(** The bodies of the two servers as [verifyOtp] reads them. *)
Definition of_api_backend (resp : Server.Response) : Fetched :=
  Answered ((200 <=? Server.status resp) && (Server.status resp <=? 299))
    (Parsed (Some
       match Server.body resp with
       | Server.ErrorOnly e =>
           {| success := false; d_message := None; d_error := Some e |}
       | Server.Failure e =>
           {| success := false; d_message := None; d_error := Some e |}
       | Server.OtpGenerated m _ =>
           {| success := true; d_message := Some m; d_error := None |}
       | Server.Message m =>
           {| success := true; d_message := Some m; d_error := None |}
       | Server.SmsSent _ | Server.Status _ | Server.PriceUpdated _
       | Server.RequestCreated _ =>
           {| success := true; d_message := None; d_error := None |}
       | Server.Prices _ | Server.Requests _ =>
           {| success := false; d_message := None; d_error := None |}
       end)).

Definition of_twilio_backend (resp : TwilioServer.Response) : Fetched :=
  Answered ((200 <=? TwilioServer.code resp) && (TwilioServer.code resp <=? 299))
    (Parsed (Some
       match TwilioServer.body resp with
       | TwilioServer.ErrorOnly e =>
           {| success := false; d_message := None; d_error := Some e |}
       | TwilioServer.VerificationStarted _ | TwilioServer.TestMessageSent _ =>
           {| success := true; d_message := None; d_error := None |}
       | TwilioServer.VerificationChecked ok _ =>
           {| success := ok; d_message := None; d_error := None |}
       end)).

THE TASK:
Word for word, output the lines of the data from its first line through the line where "match Server.body resp with" appears, and stop there.

YOUR SOLUTION:
(** The bodies of the two servers as [verifyOtp] reads them. *)
Definition of_api_backend (resp : Server.Response) : Fetched :=
  Answered ((200 <=? Server.status resp) && (Server.status resp <=? 299))
    (Parsed (Some
       match Server.body resp with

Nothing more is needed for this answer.